PROGRAM - until Sunday September 19

 
Sweden / Brazil, 2009, Director Lars Westman, Co-Production Zenildo Barreto. Documentary, 70 min, Portuguese / Swedish with English subtitles - An incomparable document of history about the worst radioactive accident in Latin America and the work of cleaning it up. In September 1987, 19 grams of radioactive cesium-137 from a cancer treatment unit harmed and contaminated hundreds of people and produced 6,000 tons of nuclear waste in the city of Goiânia. Swedish TV-journalist Lars Westman arrived in Goiânia soon after the official recognition of the radioactive accident and gathered impressive images of the decontamination work and the victims.
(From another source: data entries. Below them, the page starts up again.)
(** [lock] up to [l.mu.Unlock()]: find or create the entry and count in. *)
Definition count_in (t : nat) (id : string) (p : nat) (s : uploadLocks) : uploadLocks :=
  set_thread t (Some (Waiting id p)) (set_entry p (MkLock (held (entry s p)) (refs (entry s p) + 1)) s).
Definition new_entry (id : string) (s : uploadLocks) : uploadLocks :=
  MkLocks (<[id := fresh s]> (locks s)) (<[fresh s := MkLock false 0]> (heap s)) (S (fresh s)) (threads s).
Definition lock_enter (t : nat) (id : string) (s : uploadLocks) : uploadLocks :=
  match locks s !! id with
  | Some p => count_in t id p s
  | None => count_in t id (fresh s) (new_entry id s)
  end.

(** [entry.mu.Lock()], possible while nobody has it. *)
Definition lock_acquire (t : nat) (id : string) (p : nat) (s : uploadLocks) : uploadLocks :=
  set_thread t (Some (Holding id p)) (set_entry p (MkLock true (refs (entry s p))) s).

(** [entry.mu.Unlock()]. *)
Definition unlock_release (t : nat) (id : string) (p : nat) (s : uploadLocks) : uploadLocks :=
  set_thread t (Some (Releasing id p)) (set_entry p (MkLock false (refs (entry s p))) s).

(** The rest of [unlock]: count out, and drop an entry nobody uses. *)
Definition unlock_leave (t : nat) (id : string) (p : nat) (s : uploadLocks) : uploadLocks :=
  let e := MkLock (held (entry s p)) (refs (entry s p) - 1) in
  let s := set_thread t None (set_entry p e s) in
  if refs e =? 0 then MkLocks (delete id (locks s)) (heap s) (fresh s) (threads s) else s.

(** The steps of requests already inside [lock] or [unlock]. *)
Inductive inner_step (t : nat) (s : uploadLocks) : uploadLocks -> Prop :=
| step_acquire id p : threads s !! t = Some (Waiting id p) -> held (entry s p) = false ->
    inner_step t s (lock_acquire t id p s)
| step_release id p : threads s !! t = Some (Holding id p) -> inner_step t s (unlock_release t id p s)
| step_leave id p : threads s !! t = Some (Releasing id p) -> inner_step t s (unlock_leave t id p s).

Inductive lock_step : uploadLocks -> uploadLocks -> Prop :=
| step_enter t id s : threads s !! t = None -> lock_step s (lock_enter t id s)
| step_inner t s s' : inner_step t s s' -> lock_step s s'.

(** ** The invariant *)

(** The requests that use the entry at [p]. *)
Definition users_of (p : nat) (s : uploadLocks) : nat := count_rows (fun _ c => Nat.eqb (place_ptr c) p) (threads s).

Record locks_ok (s : uploadLocks) : Prop := {
  ok_refs : forall p, refs (entry s p) = Z.of_nat (users_of p s);
  ok_thread : forall t c, threads s !! t = Some c -> locks s !! place_id c = Some (place_ptr c);
  ok_inj : forall i j p, locks s !! i = Some p -> locks s !! j = Some p -> i = j;
  ok_fresh : forall i p, locks s !! i = Some p -> (p < fresh s)%nat;
  ok_held : forall p, held (entry s p) = true -> exists t i, threads s !! t = Some (Holding i p);
  ok_holds : forall t i p, threads s !! t = Some (Holding i p) -> held (entry s p) = true;
  ok_excl : forall t t' i i' p, threads s !! t = Some (Holding i p) -> threads s !! t' = Some (Holding i' p) -> t = t';
}.

(** ... and no entry outlives its users. *)
Definition all_used (s : uploadLocks) : Prop := forall i p, locks s !! i = Some p -> (0 < users_of p s)%nat.

Lemma entry_set p q e s : entry (set_entry p e s) q = if decide (p = q) then e else entry s q.
Proof.
  unfold entry. simpl. destruct (decide (p = q)) as [->|Hne]; [by rewrite lookup_insert_eq|by rewrite lookup_insert_ne].
Qed.

Lemma entry_thread t c s q : entry (set_thread t c s) q = entry s q.
Proof. done. Qed.

Definition at_ptr (p : nat) (c : option place) : nat :=
  match c with Some c => if Nat.eqb (place_ptr c) p then 1 else 0 | None => 0 end.

Lemma users_of_split p s t : users_of p s = (at_ptr p (threads s !! t) + users_of p (set_thread t None s))%nat.
Proof.
  unfold users_of. simpl. destruct (threads s !! t) as [c|] eqn:Et; simpl.
  - rewrite <- (insert_delete_id (threads s) t c Et) at 1. rewrite count_rows_insert by apply lookup_delete_eq. done.
  - by rewrite delete_id.
Qed.

(** Moving one request changes the count by what it used before and after. *)
Lemma users_of_move p s t c :
  (users_of p (set_thread t c s) + at_ptr p (threads s !! t) = users_of p s + at_ptr p c)%nat.
Proof.
  rewrite (users_of_split p s t). destruct c as [c|]; simpl; [|lia].
  unfold users_of at 1. simpl. rewrite <- insert_delete_eq, count_rows_insert by apply lookup_delete_eq.
  fold (users_of p (set_thread t None s)). unfold users_of. simpl. lia.
Qed.

Lemma no_locks_ok : locks_ok no_locks /\ all_used no_locks.
Proof.
  split; [split|]; try done; intros; unfold entry, users_of, no_locks in *; simpl in *; try done; by rewrite lookup_empty in *.
Qed.

Lemma set_thread_lookup t c s t' : threads (set_thread t c s) !! t' = if decide (t = t') then c else threads s !! t'.
Proof.
  destruct c as [c|], (decide (t = t')) as [->|Hne]; simpl;
    by rewrite ?lookup_insert_eq, ?lookup_insert_ne, ?lookup_delete_eq, ?lookup_delete_ne.
Qed.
After the first recordings, he met the interviewees twice in the following years. One of the interviewees, Ivo Alves Ferreira, died days after the last recording.  
 
Lars Westman was born on September 27, 1938, in Östersund, Sweden. He studied art at Stockholm University in 1963 and attended the Swedish television production school in 1969. For nearly 50 years he worked primarily for Scandinavian television. More than 280 of his TV reports and documentaries have been broadcast in Sweden, Finland, Norway, Denmark, Germany, France and the United States and have won numerous international awards. His prime theme is „life and death“.
 
 
Brazil, 2017, Director Benedito Ferreira. Fiction, Portuguese with English subtitles, 23 min - Grandmother and granddaughter live in the center of Goiânia, next to the place where the Cesium-137 accident happened. But they are on the move, as the house will soon be demolished to build a museum about the accident. „The little we keep“ is a personal and sensitive reflection on the 1987 radioactive accident in Goiânia, the worst nuclear disaster in Brazil and Latin America.
 
The film received the best short film award of the  the environmental film festival FICA in Goiás and the best short film award of the International Uranium Film Festival in 2017.  Benedito Ferreira highlighted in his award speech the lack of discussion around the Cesio 137 accident: “We should discuss more about the accident. We have to keep the memory alive, so that it never happens again.”
 
Benedito Ferreira: Born in the state of Goiás in 1989, Benedito Ferreira lives and works in Goiânia. He graduated in Filmmaking at the State University of Goiás, holds a Master’s Degree in Art and Visual Culture through the Federal University of Goiás and is a PhD student in Arts at the State University of Rio de Janeiro. Benedito works on filmmaking, objects, installations and photography, without no hierarchies between media. In recent years, he collaborated with institutions such as the Museum of Contemporary Art of Goiás (MAC GO), the Circle of Plastic Arts of Coimbra (Portugal), The Room Projects (France), Art Space BLECH for Contemporary Art (Germany) and Czong Institute for Contemporary Art (South Korea). His work is part of the collection of the Contemporary Art Museum of Jataí (Brazil), the Pinacoteca Municipal Miguel Dutra São Paulo (Brazil) and the Netherlands Institute for Sound and Vision. http://beneditoferreira.com/bio/
 
 
Brazil, 2011, Director Michael Valim. Video art / modern dance and musical performance, no dialogue, 9 min - Among the roles of art is to bring to light things that the city's memory tries to hide. To remember the accident with cesium 137, a modern dance group chose a very special place for their performance in the centre of Goiânia in 2011: Street 57, house number 60. Because of the cesium-137 accident, it was one of the most radioactive contaminated places in the world in September 1987. The houses standing here were demolished, the top layer of the earth removed and everything was disposed as "nuclear waste".
 
However, the ground was still too radioactive. For that it was sealed with a 50 centimeter thick layer of cement. To this day, this cemented gap in the center of Goiânia bears witness to the worst radioactive accident in Brazil like an open wound.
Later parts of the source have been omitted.